Extracts: “In 1973, Ernest R. Hilgard wrote his influential article entitled “The Domain of Hypnosis,” in which he also referred to the broader “domain of suggestion.” Hypnosis is part of that broader domain, but it is not identical to it…The importance of these four domains (hypnosis, placebo, memory, and sensory suggestibility), combined with the fact that suggestion is central to each of them, makes it clear that suggestion itself should be studied as a domain composed of different sub-domains…
…Since the beginning of systematic research in the field (Hull, 1933), hypnosis has been defined operationally by the administration of a hypnotic induction.2 In contrast, hypnotizability has been operationally defined as responsiveness to suggestion following a hypnotic induction.3 The problem is that the induction of hypnosis has little impact on responsiveness to suggestion. Therefore, ‘hypnotizability’ scales mostly measure the effects of suggestion, not the effects of hypnosis (Weitzenhoffer, 1980)…

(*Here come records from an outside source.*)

(* ===== verification/Frame.v ===== *)
(** * Frame: what a call leaves to the next one

    The library touches the world in two ways only, [printf] and
    [clock_gettime].  A map [φ] on worlds that commutes with both (a
    [WorldMorphism]) commutes with every operation of the library:
    [dbg_add_hdr], the loop of [__vdbg], the row loops of [__vdbg_hex] and
    [__vdbg_hex_iov], the three entry points and the three wrappers
    ([*_natural], proved bottom-up in the Section [Natural], where [φ] and
    its laws are the section's hypotheses).

    Two such maps:
    - [out_prepend pre] puts lines [pre] in front of what is on stdout.  A
      call neither reads stdout nor depends on it: it only appends;
    - [writes_shift k] counts [k] more earlier writes.  When stdout never
      fails ([StdoutReliable]) the write count changes nothing.

    From both follows the idempotence of spec section 8: with a reliable
    stdout, a call that reads no clock, made a second time, returns the
    same value and appends the same lines ([call_repeats],
    [entry_points_repeat]).  With [%T] the second call prints another time
    ([vdbg_time_successive]). *)

From S2P Require Import Prelude CLib AddHdr Vdbg Hex HexIov Dbg.

(** ** Maps on worlds that commute with the platform calls *)

Class WorldMorphism `{Platform} (φ : world -> world) : Prop := {
  wm_printf w s : printf (φ w) s = prod_map id φ (printf w s);
  wm_clock now w : clock_gettime now (φ w) = prod_map id φ (clock_gettime now w)
}.

(** A platform whose stdout never fails. *)
Class StdoutReliable `{Platform} : Prop := stdout_reliable n : stdout_fails n = false.

Definition out_prepend (pre : list cstr) (w : world) : world :=
  mk_world (pre ++ w_out w) (w_writes w) (w_ticks w).

Definition writes_shift (k : nat) (w : world) : world :=
  mk_world (w_out w) (k + w_writes w) (w_ticks w).

#[export] Instance out_prepend_morphism `{Platform} pre : WorldMorphism (out_prepend pre).
Proof.
  split.
  - intros w s. unfold printf, out_prepend. cbn.
    destruct (stdout_fails (w_writes w)); cbn; [done|by rewrite app_assoc].
  - intros now w. unfold clock_gettime, out_prepend. cbn. by destruct (clock_monotonic (w_ticks w)).
Qed.

#[export] Instance writes_shift_morphism `{Platform} `{!StdoutReliable} k :
  WorldMorphism (writes_shift k).
Proof.
  split.
  - intros w s. unfold printf, writes_shift. cbn. rewrite !stdout_reliable. cbn.
    do 3 f_equal. lia.
  - intros now w. unfold clock_gettime, writes_shift. cbn. by destruct (clock_monotonic (w_ticks w)).
Qed.

Lemma out_prepend_shift_0 w :
  w = out_prepend (w_out w) (writes_shift (w_writes w) (mk_world [] 0 (w_ticks w))).
Proof. destruct w. unfold out_prepend, writes_shift. simpl. by rewrite app_nil_r, Nat.add_0_r. Qed.

(** ** Every operation commutes with such a map *)

Section Natural.
Context `{Platform} (φ : world -> world) `{!WorldMorphism φ}.

Definition fs_lift (s : fstate) : fstate :=
  mk_fstate (fs_h s) (fs_buf s) (fs_p s) (fs_rem s) (fs_rc s) (φ (fs_w s)).
Definition is_lift (s : iov_state) : iov_state :=
  mk_iov_state (is_row s) (is_i s) (is_sep s) (is_rc s) (φ (is_w s)).

(** Unfold the binds whose scrutinee no longer mentions [φ], after
    rewriting the calls in front with [printf], [clock_gettime] and the
    lemmas [Hs]. *)
Ltac natural Hs :=
  repeat progress (
    rewrite ?bind_outcome, ?wm_printf, ?wm_clock, ?Hs, ?obind_omap, ?omap_obind, ?obind_assoc;
    cbn [obind omap prod_map fst snd id fs_lift is_lift fs_h fs_buf fs_p fs_rem fs_rc fs_w
         is_row is_i is_sep is_rc is_w iov_advance];
    try first [ match goal with |- context [printf (φ ?w) ?t] => rewrite (wm_printf w t) end
              | match goal with |- context [clock_gettime ?n (φ ?w)] => rewrite (wm_clock n w) end
              | rewrite Hs
              | match goal with p : prod _ _ |- _ => destruct p end
              | match goal with |- context [printf ?w ?t] => destruct (printf w t) end
              | match goal with |- context [clock_gettime ?n ?w] => destruct (clock_gettime n w) as [[] ?] end
              | case_match
              | match goal with |- context [obind ?m _] => destruct m end ]);
  reflexivity.

Lemma dbg_add_hdr_natural hdr h b p rem file func lineno w :
  dbg_add_hdr hdr h b p rem file func lineno (φ w) =
    omap (prod_map id φ) (dbg_add_hdr hdr h b p rem file func lineno w).
Proof. unfold dbg_add_hdr. natural wm_clock. Qed.

Lemma vdbg_step_natural hdr file func lineno msg s :
  vdbg_step hdr file func lineno msg (fs_lift s) =
    omap (prod_map id fs_lift) (vdbg_step hdr file func lineno msg s).
Proof. unfold vdbg_step. natural dbg_add_hdr_natural. Qed.

Lemma vdbg_loop_natural hdr file func lineno msg fuel s :
  vdbg_loop hdr file func lineno msg fuel (fs_lift s) =
    omap fs_lift (vdbg_loop hdr file func lineno msg fuel s).
Proof.
  revert s. induction fuel as [|fuel IH]; intros s; [done|]. cbn [vdbg_loop].
  rewrite !bind_outcome, vdbg_step_natural, obind_omap, omap_obind.
  apply obind_ext. intros [c s'] _. cbn. case_match; [apply IH|done].
Qed.

Lemma __vdbg_natural hdr file func lineno msg w :
  __vdbg hdr file func lineno msg (φ w) = omap (prod_map id φ) (__vdbg hdr file func lineno msg w).
Proof.
  unfold __vdbg. change (vdbg_init (φ w)) with (fs_lift (vdbg_init w)).
  rewrite !bind_outcome, vdbg_loop_natural, obind_omap, omap_obind.
  apply obind_ext. intros s _. natural wm_printf.
Qed.

Lemma hex_row_natural inbuf size i w :
  hex_row inbuf size i (φ w) = omap (prod_map id φ) (hex_row inbuf size i w).
Proof. unfold hex_row. natural wm_printf. Qed.

Lemma hex_rows_natural inbuf size fuel i w :
  hex_rows inbuf size fuel i (φ w) = omap (prod_map id φ) (hex_rows inbuf size fuel i w).
Proof.
  revert i w. induction fuel as [|fuel IH]; intros i w; [done|]. cbn [hex_rows].
  case_decide; [|done]. rewrite !bind_outcome, hex_row_natural, obind_omap, omap_obind.
  apply obind_ext. intros [[rc|] w'] _; cbn; [done|apply IH].
Qed.

Lemma __vdbg_hex_natural hdr file func lineno inbuf size msg w :
  __vdbg_hex hdr file func lineno inbuf size msg (φ w) =
    omap (prod_map id φ) (__vdbg_hex hdr file func lineno inbuf size msg w).
Proof. unfold __vdbg_hex. rewrite !bind_outcome, __vdbg_natural. natural hex_rows_natural. Qed.

Lemma iov_prefix_natural s : iov_prefix (is_lift s) = omap (prod_map id is_lift) (iov_prefix s).
Proof. unfold iov_prefix. natural wm_printf. Qed.

Lemma iov_byte_natural c s : iov_byte c (is_lift s) = omap (prod_map id is_lift) (iov_byte c s).
Proof. unfold iov_byte. natural iov_prefix_natural. Qed.

Lemma iov_bytes_natural fuel v k s :
  iov_bytes fuel v k (is_lift s) = omap (prod_map id is_lift) (iov_bytes fuel v k s).
Proof.
  revert k s. induction fuel as [|fuel IH]; intros k s; [done|]. cbn [iov_bytes].
  case_decide; [|done]. rewrite !bind_outcome. destruct (rd_byte _ _); cbn [obind]; [|done|done].
  rewrite !bind_outcome, iov_byte_natural, obind_omap, omap_obind.
  apply obind_ext. intros [[rc|] s'] _; cbn; [done|apply IH].
Qed.

Lemma iov_segs_natural fuel vec cnt j s :
  iov_segs fuel vec cnt j (is_lift s) = omap (prod_map id is_lift) (iov_segs fuel vec cnt j s).
Proof.
  revert j s. induction fuel as [|fuel IH]; intros j s; [done|]. cbn [iov_segs].
  case_decide; [|done]. rewrite !bind_outcome. destruct (rd_iovec _ _); cbn [obind]; [|done|done].
  rewrite !bind_outcome, iov_bytes_natural, obind_omap, omap_obind.
  apply obind_ext. intros [[rc|] s'] _; cbn; [done|].
  exact (IH _ (mk_iov_state (is_row s') (is_i s') ["*"%char] (is_rc s') (is_w s'))).
Qed.

Lemma __vdbg_hex_iov_natural hdr func file lineno vec cnt msg w :
  __vdbg_hex_iov hdr func file lineno vec cnt msg (φ w) =
    omap (prod_map id φ) (__vdbg_hex_iov hdr func file lineno vec cnt msg w).
Proof.
  unfold __vdbg_hex_iov. rewrite !bind_outcome, __vdbg_natural, obind_omap, omap_obind.
  apply obind_ext. intros [rc w1] _. cbn -[iov_init iov_segs].
  change (iov_init (φ w1)) with (is_lift (iov_init w1)).
  rewrite !bind_outcome, iov_segs_natural, obind_omap, omap_obind.
  apply obind_ext. by intros [[rc'|] s] _.
Qed.

Lemma __dbg_natural DBG cond file func lineno msg w :
  __dbg DBG cond file func lineno msg (φ w) = omap (prod_map id φ) (__dbg DBG cond file func lineno msg w).
Proof.
  unfold __dbg, __dbg_on, __dbg_off. case_decide; [|done].
  destruct cond; cbn [negb]; [apply __vdbg_natural|done].
Qed.

Lemma __dbg_hex_natural DBG cond file func lineno inbuf size msg w :
  __dbg_hex DBG cond file func lineno inbuf size msg (φ w) =
    omap (prod_map id φ) (__dbg_hex DBG cond file func lineno inbuf size msg w).
Proof.
  unfold __dbg_hex, __dbg_hex_on, __dbg_hex_off. case_decide; [|done].
  destruct cond; cbn [negb]; [apply __vdbg_hex_natural|done].
Qed.

Lemma __dbg_hex_iov_natural DBG cond file func lineno vec cnt msg w :
  __dbg_hex_iov DBG cond file func lineno vec cnt msg (φ w) =
    omap (prod_map id φ) (__dbg_hex_iov DBG cond file func lineno vec cnt msg w).
Proof.
  unfold __dbg_hex_iov, __dbg_hex_iov_on, __dbg_hex_iov_off. case_decide; [|done].
  destruct cond; cbn [negb]; [apply __vdbg_hex_iov_natural|done].
Qed.
End Natural.

(** ** Successive calls *)

(** Made a second time, from the world the first call left, the call
    returns the same value and appends the same lines. *)
Definition call_repeats (f : world -> outcome (Z * world)) : Prop :=
  forall w rc w', f w = Done (rc, w') -> w_ticks w' = w_ticks w ->
  exists new w'', w_out w' = w_out w ++ new /\ f w' = Done (rc, w'') /\ w_out w'' = w_out w' ++ new.

Section Repeat.
Context `{Platform} `{!StdoutReliable}.

Lemma natural_call_repeats (f : world -> outcome (Z * world)) :
  (forall φ, WorldMorphism φ -> forall w, f (φ w) = omap (prod_map id φ) (f w)) -> call_repeats f.
Proof.
  intros Hf w rc w' Hw Ht. set (w0 := mk_world [] 0 (w_ticks w)).
  rewrite (out_prepend_shift_0 w), (Hf (out_prepend _) _), (Hf (writes_shift _) _) in Hw.
  fold w0 in Hw. destruct (f w0) as [[rc0 w0']| |] eqn:E0; cbn in Hw; [|discriminate..].
  injection Hw as -> Hw'. exists (w_out w0').
  pose proof (out_prepend_shift_0 w') as Ew'. rewrite Ht in Ew'. fold w0 in Ew'.
  eexists. split; [by rewrite <- Hw'|]. split.
  - rewrite Ew' at 1. by rewrite (Hf (out_prepend _) _), (Hf (writes_shift _) _), E0.
  - done.
Qed.
End Repeat.

(** ** Naturality and repetition of the entry points *)

Section Claims.
Context `{Platform}.

(** The entry points touch the world only through [printf] and
    [clock_gettime].  Every map on worlds that commutes with those two
    calls commutes with [__vdbg], [__vdbg_hex] and [__vdbg_hex_iov], on
    every input and every outcome (undefined behaviour included).  With
    [out_prepend]: no call reads what is on stdout, each only appends. *)
Theorem entry_points_natural (φ : world -> world) `{!WorldMorphism φ}
    hdr file func lineno inbuf size vec cnt msg w :
  __vdbg hdr file func lineno msg (φ w) = omap (prod_map id φ) (__vdbg hdr file func lineno msg w) /\
  __vdbg_hex hdr file func lineno inbuf size msg (φ w) =
    omap (prod_map id φ) (__vdbg_hex hdr file func lineno inbuf size msg w) /\
  __vdbg_hex_iov hdr func file lineno vec cnt msg (φ w) =
    omap (prod_map id φ) (__vdbg_hex_iov hdr func file lineno vec cnt msg w).
Proof.
  split; [|split].
  - exact (__vdbg_natural φ hdr file func lineno msg w).
  - exact (__vdbg_hex_natural φ hdr file func lineno inbuf size msg w).
  - exact (__vdbg_hex_iov_natural φ hdr func file lineno vec cnt msg w).
Qed.

(** Idempotence (spec section 8).  With a stdout that never fails,
    each entry point, called a second time with the same arguments from
    the world the first call left, returns the same value and appends
    the same lines, provided the first call read no clock. *)
Theorem entry_points_repeat `{!StdoutReliable} hdr file func lineno inbuf size vec cnt msg :
  call_repeats (__vdbg hdr file func lineno msg) /\
  call_repeats (__vdbg_hex hdr file func lineno inbuf size msg) /\
  call_repeats (__vdbg_hex_iov hdr func file lineno vec cnt msg).
Proof.
  split; [|split]; apply natural_call_repeats; intros φ Hφ w.
  - exact (__vdbg_natural φ hdr file func lineno msg w).
  - exact (__vdbg_hex_natural φ hdr file func lineno inbuf size msg w).
  - exact (__vdbg_hex_iov_natural φ hdr func file lineno vec cnt msg w).
Qed.

Lemma hdr_pieces_time file func lineno w t :
  clock_monotonic (w_ticks w) = Some t ->
  hdr_pieces file func lineno ("%T")%cs w =
    Some ([PText (fmt_time t)], mk_world (w_out w) (w_writes w) (S (w_ticks w))).
Proof. intros Hc. simpl. unfold clock_gettime. by rewrite Hc. Qed.

(** C34: [%T] makes successive calls differ.  Two calls of [__vdbg] with
    the template ["%T"] print the two successive readings of the
    monotonic clock, each read at call time, so the idempotence of spec
    section 8 fails for any template with [%T] as soon as the clock
    advances. *)
Theorem vdbg_time_successive file func lineno m w t1 t2 :
  clock_monotonic (w_ticks w) = Some t1 -> clock_monotonic (S (w_ticks w)) = Some t2 ->
  nul_free m -> length (fmt_time t1 ++ m) <= 255 -> length (fmt_time t2 ++ m) <= 255 ->
  stdout_fails (w_writes w) = false -> stdout_fails (S (w_writes w)) = false ->
  exists w1 w2,
    __vdbg ("%T")%cs file func lineno (Rendered m) w =
      Done (Z.of_nat (length (fmt_time t1 ++ m)), w1) /\
    __vdbg ("%T")%cs file func lineno (Rendered m) w1 =
      Done (Z.of_nat (length (fmt_time t2 ++ m)), w2) /\
    w_out w2 = w_out w ++ [fmt_time t1 ++ m; fmt_time t2 ++ m].
Proof.
  intros Hc1 Hc2 Hm Hl1 Hl2 Hok1 Hok2.
  assert (Hp : forall pc, pieces_text [PText pc] = pc) by (intros; apply app_nil_r).
  rewrite (vdbg_safe_run _ _ _ _ _ _ _ _ (hdr_pieces_time _ _ _ _ _ Hc1));
    [|done|done|rewrite Hp; unfold INT_MAX; lia|done].
  rewrite Hp, take_ge by lia. eexists _, _. split; [reflexivity|].
  rewrite (vdbg_safe_run _ _ _ _ _ _ _ _
    (hdr_pieces_time _ _ _ (mk_world _ (S (w_writes w)) (S (w_ticks w))) _ Hc2));
    [|done|done|rewrite Hp; unfold INT_MAX; lia|done].
  rewrite Hp, take_ge by lia. split; [reflexivity|]. simpl. by rewrite <- app_assoc.
Qed.
End Claims.

(** ** Witnesses on the Linux demo platform *)

Section Witnesses.
#[local] Existing Instance demo_platform.

Lemma vdbg_time_successive_witness :
  exists w1 w2,
    __vdbg ("%T")%cs ("a.c")%cs ("main")%cs 1 (Rendered []) world0 = Done (10%Z, w1) /\
    __vdbg ("%T")%cs ("a.c")%cs ("main")%cs 1 (Rendered []) w1 = Done (10%Z, w2) /\
    w_out w2 = [("100.123456")%cs; ("101.123456")%cs].
Proof.
  apply (vdbg_time_successive ("a.c")%cs ("main")%cs 1 [] world0
    (mk_timespec 100 123456789) (mk_timespec 101 123456789)).
  - reflexivity.
  - reflexivity.
  - constructor.
  - vm_compute. lia.
  - vm_compute. lia.
  - reflexivity.
  - reflexivity.
Defined.
End Witnesses.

However, hypnosis can also be defined more broadly as the administration (or self-administration) and experience of imaginative suggestions, regardless of whether a trance induction has been administered (Kirsch, 1997). Thus defined, it would include ‘waking hypnosis’ (i.e., responding to suggestions without a trance induction; Wells, 1924)
The change in suggestibility may be mediated by a hypnotic state and/or they may be a function of various social and cognitive variables (e.g., expectancy, motivation, etc.) that are activated by the induction procedure…”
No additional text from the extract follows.